• BACKGROUND
    • Symptomatic tailor's bunion is a painful osseous and soft-tissue prominence at the lateral aspect of the fifth metatarsal head. If conservative treatment fails, surgery is necessary to correct the deformity and to relieve the symptoms. The "Coughlin" procedure is an established corrective diaphyseal realignment osteotomy. The purpose of this study was to analyze the results of a modification of the Coughlin procedure in a series of 24 consecutive patients.
  • METHODS
    • Between October, 1999, and August, 2002, we performed a modified Coughlin procedure for painful tailor bunions in 24 patients (33 feet). An additional bunionectomy was done only if the fifth metatarsal head remained prominent after the osteotomy (20 feet). The average age of the patients was 45 years. All patients were evaluated preoperatively and postoperatively using the AOFAS forefoot score, and the correction of the fourth-fifth intermetatarsal angle was assessed on full weightbearing dorsoplantar radiographs.

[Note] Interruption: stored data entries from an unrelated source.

(** The reading of the upsert in which the entry left by two calls of
    [set] holds the sizes handed to the second call, whatever they are. *)
Definition second_set_overwrites_sizes {env : Collaborators} (w : World)
    (type content model : string)
    (response1 : JSON) (days1 inputSize1 outputSize1 : option Z)
    (response2 : JSON) (days2 inputSize2 outputSize2 : option Z) : Prop :=
  let hash := AICacheService.generateHash content model in
  let w1 :=
    world_after (AICacheService.set type content model response1 days1
                   inputSize1 outputSize1) w in
  let w2 :=
    world_after (AICacheService.set type content model response2 days2
                   inputSize2 outputSize2) w1 in
  exists entry,
    rows_with_hash hash (aICache w2) = [entry]
    /\ AICache.response entry = response2
    /\ AICache.expiresAt entry = AICacheService.expiresAt_of (clock w1) days2
    /\ AICache.inputSize entry = inputSize2
    /\ AICache.outputSize entry = outputSize2.

(** The cache lookup of an orchestrator misses: [get] resolves to a falsy
    value. *)
Definition lookup_misses {env : Collaborators} (type content model : string)
    (w : World) : Prop :=
  exists v,
    outcome (AICacheService.get type content model) w = Ok v
    /\ truthy v = false.

(** Two rows that differ at most in what the count of a hit changes: the
    hit count and the time of the last update. *)
Definition same_entry (r r' : AICache.t) : Prop :=
  AICache.type r' = AICache.type r
  /\ AICache.inputHash r' = AICache.inputHash r
  /\ AICache.response r' = AICache.response r
  /\ AICache.model r' = AICache.model r
  /\ AICache.inputSize r' = AICache.inputSize r
  /\ AICache.outputSize r' = AICache.outputSize r
  /\ AICache.createdAt r' = AICache.createdAt r
  /\ AICache.expiresAt r' = AICache.expiresAt r.

(** No cache entry was written between two states of the table: every row
    of the later one is a row of the earlier one, up to the count of a
    hit. *)
Definition no_entry_written (rows rows' : list AICache.t) : Prop :=
  forall r', In r' rows' -> exists r, In r rows /\ same_entry r r'.
(** Turn boolean integer comparisons of the context into propositions. *)
Ltac bool_to_prop :=
  repeat match goal with
  | H : (_ && _) = true |- _ => apply andb_true_iff in H as [? ?]
  | H : (_ && _) = false |- _ => apply andb_false_iff in H
  | H : (_ || _) = true |- _ => apply orb_true_iff in H
  | H : (_ || _) = false |- _ => apply orb_false_iff in H as [? ?]
  | H : negb _ = true |- _ => apply negb_true_iff in H
  | H : negb _ = false |- _ => apply negb_false_iff in H
  | H : (_ <? _) = true |- _ => apply Z.ltb_lt in H
  | H : (_ <? _) = false |- _ => apply Z.ltb_ge in H
  | H : (_ <=? _) = true |- _ => apply Z.leb_le in H
  | H : (_ <=? _) = false |- _ => apply Z.leb_gt in H
  | H : (_ =? _) = true |- _ => apply Z.eqb_eq in H
  | H : (_ =? _) = false |- _ => apply Z.eqb_neq in H
  end.

(** Case analysis on the first [if] or [match] scrutinee of the goal. *)
Ltac case_goal :=
  match goal with
  | |- context [if ?b then _ else _] => destruct b eqn:?
  | |- context [match ?x with _ => _ end] => destruct x eqn:?
  end.
Ltac case_hyp H :=
  match type of H with
  | context [if ?b then _ else _] => destruct b eqn:?
  | context [match ?x with _ => _ end] => destruct x eqn:?
  end.

Lemma checked_some lo hi z v : checked lo hi z = Some v <-> v = z /\ lo <= z <= hi.
Proof.
  unfold checked. case_goal; bool_to_prop; split; intros; simplify_eq; try done.
  - destruct_and!; subst; done.
  - lia.
Qed.

Lemma checked_none lo hi z : checked lo hi z = None <-> z < lo \/ hi < z.
Proof.
  unfold checked. case_goal; bool_to_prop; split; intros; try done; lia.
Qed.

Lemma checked_in lo hi z : lo <= z <= hi -> checked lo hi z = Some z.
Proof. intros. by apply checked_some. Qed.

Lemma saturate_id lo hi z : lo <= z <= hi -> saturate lo hi z = z.
Proof. unfold saturate. lia. Qed.

(** ** Bit tests *)
Lemma land_pow2_eqb w n : 0 <= n -> (Z.land w (2 ^ n) =? 0) = negb (Z.testbit w n).
Proof.
  intros Hn. destruct (Z.testbit w n) eqn:E; simpl.
  - apply Z.eqb_neq. intros E2. apply (f_equal (fun z => Z.testbit z n)) in E2.
    by rewrite Z.land_spec, E, Z.pow2_bits_true, Z.bits_0 in E2 by lia.
  - apply Z.eqb_eq, Z.bits_inj_0. intros k. rewrite Z.land_spec, Z.pow2_bits_eqb by lia.
    destruct (n =? k) eqn:En; bool_to_prop; subst; [by rewrite E|by rewrite andb_false_r].
Qed.

Lemma testbit_add_mul b x n :
  0 <= n -> 0 <= x < 2 ^ n -> Z.testbit (b * 2 ^ n + x) n = Z.odd b.
Proof.
  intros Hn Hx. rewrite Z.testbit_odd, Z.shiftr_div_pow2 by done.
  rewrite Z.div_add_l, Z.div_small, Z.add_0_r by lia. done.
Qed.

(** ** Filters that keep all or nothing *)
Section FilterLemmas.
Context {A : Type} (P : A -> Prop) `{!forall x, Decision (P x)}.

Lemma filter_all l : Forall P l -> filter P l = l.
Proof. induction 1; [done|]. rewrite filter_cons_True by done. by f_equal. Qed.
Lemma filter_none l : Forall (fun x => ~ P x) l -> filter P l = [].
Proof. induction 1; [done|]. by rewrite filter_cons_False by done. Qed.
Lemma filter_iff_in (Q : A -> Prop) `{!forall x, Decision (Q x)} (l : list A) :
  (forall x, x ∈ l -> P x <-> Q x) -> filter P l = filter Q l.
Proof.
  induction l as [|x l IH]; [done|]. intros Hl. pose proof (Hl x (list_elem_of_here x l)) as Hx.
  rewrite !filter_cons, IH by (intros; apply Hl; by constructor). by destruct (decide (P x)), (decide (Q x)); tauto || done.
Qed.
End FilterLemmas.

The average followup was 24 months for objective and 39 months for the subjective results.
  • RESULTS
    • There were no intraoperative and postoperative complications. The mean AOFAS score increased from 55 points preoperatively to 95 points at followup. At longest followup the subjective results were rated as good or excellent in 22 patients (97%). No difference in subjective patient satisfaction was seen whether bunionectomy was done or not. The mean fourth-fifth intermetatarsal angle improved from 10.4 degrees preoperatively to 1 degree at followup. Six patients (18%) required screw removal which was carried out on an outpatient basis under local anesthesia.
  • CONCLUSION
    • The modified Coughlin procedure is a technically safe and reliable procedure for treatment of painful tailor's bunion. In our experience, it yields good or excellent results with high patient satisfaction and a low complication rate. Internal screw fixation leads to stable bony fusion with full weightbearing immediately postoperatively and is associated with a relatively low rate of implant removal.